Quote from: Lisa on November 26, 2010, 08:11:58 PM
Yeah, I was being honest with him about that one. Only result of that was he told me I was inexperienced and then the next 3 months pretty much went with him telling me I needed to go out and get a boyfriend. To me that is the wrong approach, I mean you can't just go out and find someone to love, it is going to happen when it happens, not at a scheduled time and place.
It would be silly to force yourself, and not honest to your new boyfriend as well. However, finding someone to ->-bleeped-<- in the gay scene is not  difficult once you know how the scene "works". But if you're not interested in sex, then of course that's no good option for you.
Quote from: Lisa on November 26, 2010, 08:11:58 PM
The question I really hate the most is this one:
So if you get this sex change then are you going to sleep with men or women?
Oh, I got that asked too.Well, my answer was different from yours (and honest, mind you!): "I haven't ever cared yet, I don't think I'll ever care in the future. I have loved both sexes and genders and have ->-bleeped-<-ed both as well, don't see much of a difference there in terms of attraction, so why would that change?" Maybe it's just nasty to deal with a full-blown bisexual and transsexual patient if you're a therapist and need or want clichés to cling to. P*ssed me off as well as I thought - what does it matter??? But from the viewpoint of psychoanalysis, being bisexual means... I don't remenber it in detail, but it was some very weird quasi-esoteric explanation which probably makes bi people highly fascinating for psychoanalysts as we don't fit neatly into the scheme, even less if we're trans. Has something to do with your anal or oedipal or whatever phase being resolved in an unusual way or whatever. Psychoanalysis is just quackery, pseudo-science (see Wikipedia entry), so who cares what exactly they mean by that.
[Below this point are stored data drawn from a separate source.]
Lemma to_host_runs regs ror : length (gpr regs) = 32%nat ->
  exists m', context_switch_to_host h regs eid ror m = Ok (given_regs t regs, m') /\ switchable h e m' /\
    ctx h eid e m' (kept_thread t regs (set_mideleg host_interrupts hc) ror) (exit_csrs t hc).
Proof using All.
  intros Hl. destruct Hsw as [S1 S2 S3 S4 S5 S6 S7].
  destruct (wp_inv (context_switch_to_host h regs eid ror) (fun _ m' => ctx_frame eid (set_thread t e) m m') m) as (r & m' & E & Hf).
  { apply (wp_switch_to_host m eid (set_thread t e)); try done. apply Hctx. }
  destruct (to_host_exact h eid e m t hc Hctx Ht regs ror r m' Hl E) as [-> C]. exists m'. split; [done|]. split; [|done].
  by eapply switchable_frame.
Qed.
End Runs.

Lemma kept_length t regs hc ror : length (gpr regs) = 32%nat -> length (prev_state (kept_thread t regs hc ror)) = 32%nat.
Proof. intros Hl. simpl. by rewrite length_insert. Qed.

(** ** The software interrupt *)

(** [SSIP] is delegated on a hart that runs the host. *)
Definition ssip_delegated (hc : hart_csrs) : Prop := Z.testbit (mideleg hc) 1 = true.

Lemma ssip_bit i : 0 <= i -> Z.testbit MIP_SSIP i = bool_decide (i = 1).
Proof. intros Hi. unfold MIP_SSIP. rewrite testbit_shiftl_1 by lia. by apply bool_decide_ext. Qed.

Lemma given_mip t hc i : 0 <= i ->
  Z.testbit (mip (given_csrs t hc)) i =
    if bool_decide (i = 1) && Z.testbit (mideleg hc) 1 then Z.testbit (sip (prev_csrs t)) 1 else Z.testbit (mip hc) i.
Proof.
  intros Hi. unfold given_csrs, write_sip. cbn [mip set_mip set_smode mideleg].
  rewrite Z.lor_spec, Z.ldiff_spec, !Z.land_spec, ssip_bit by done.
  case_bool_decide; [subst i|];
    repeat match goal with |- context [Z.testbit ?x ?n] => destruct (Z.testbit x n) end; done.
Qed.

Lemma delegate_other pending mbit sbit hc i : Z.testbit mbit i = false -> Z.testbit sbit i = false ->
  Z.testbit (mip (delegate_pending pending mbit sbit hc)) i = Z.testbit (mip hc) i.
Proof.
  intros Hm Hs. unfold delegate_pending. case_match; [|done]. cbn [mip set_mip]. by rewrite Z.lor_spec, Z.ldiff_spec, Hm, Hs, andb_true_r, orb_false_r.
Qed.

Lemma delegate_frame pending mbit sbit hc : smode (delegate_pending pending mbit sbit hc) = smode hc /\
  mideleg (delegate_pending pending mbit sbit hc) = mideleg hc /\ mtvec (delegate_pending pending mbit sbit hc) = mtvec hc.
Proof. unfold delegate_pending. by case_match. Qed.

Lemma exit_frame t hc : smode (exit_csrs t hc) = load_csrs (prev_csrs t) /\ mideleg (exit_csrs t hc) = host_interrupts /\
  mtvec (exit_csrs t hc) = trap_handler_host.
Proof.
  unfold exit_csrs. cbv zeta.
  repeat match goal with |- context [delegate_pending ?p ?a ?b ?x] => destruct (delegate_frame p a b x) as (-> & -> & ->) end. done.
Qed.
Best advice: don't take that for serious. It's no more scientific than astrology. 
Quote from: Layn on November 28, 2010, 05:37:04 PM
my therapist here in germany is all "You gotta do a year RLE before hormones!" too. I didn't go right into the hormone thing, because i didn't want to give the impression that i am there just for the hormones. of course i am, but i'm thinking that makes him more open to what i have to say. However our talks feel very antagonistic, and i really don't know what to talk about. lately a lot of the time no one says anything, which really bothers me because when theres silence i need to fill it. at the beginning he made some odd questions about sexuality, but i think once he got that i'm asexual, he stopped. it scares me that i feel happy and that i feel victorious when he contradicts himself or i feel that i have outsmarted him.
Sure, you haven't been open and out right from the start for what you want from him, so of course that does not help for the relationship. On the other hand, it's interesting how much the non-hormonal 1 year RLE is sooo important in countries where you don't pay the therapist yourself, and in other countries it tends to be much cooler. They seem to be very aware of who pays them... As long as you got the letter, it's fine.
Whatefer, if you have a pseudo-therapeutic relationship with your therapist, best thing to do is: throw pseudo-issues into the sessions which you may work on together and where he may "help" you and feel fine about having been able to help you. I did this with a sick building syndrome of my parents, but based on real toxic substances where they lived, and other stuff as well. Didn't need him for any of that, but it helped us avoid sessions without any talk. That was a good pastime.
Quote from: E on November 28, 2010, 07:44:15 PM
I definitely have an antagonistic relationship with my therapist (who's the kind of therapist to refer to post-transition trans women as "he", and tried to cheer me up by telling a story about how "he" managed to "fool" his partner into thinking "he" was a woman for years). She asked me the question of what sex I am in my sexual fantasies - I told her the truth: Female.
I came in to session 1 with high hopes. I left more depressed than I've ever been in my entire life, and haven't recovered fully since. At this stage, she is my enemy - my nemesis - and I have to defeat her.
So, yeah, I'm right there with you.
Sounds awful, and hope you'll be better soon. I did not have that depressing effect. But dealt with a shrink (psychoanalysis again) for my second letter, and in her writings, she refers to trans people throughout with their gender assigned at birth, even after operation. That was weird. Very weird. But at least I knew where I was with her. You know you deal with a person who does not respect you at all in what you are. I told her that and got a typical semi-esoteric psychoanalytic fuzzy response to my question which I cannot reproduce any more, something with development phases and creative solutions to them. I mean, why don't they send us to astrologists right away? Or people who use a pendulum to figure out if we're trans or not? Both my shrink and she are psychoanalysts, by the way. Very weird.
I hope things will work out fine for you.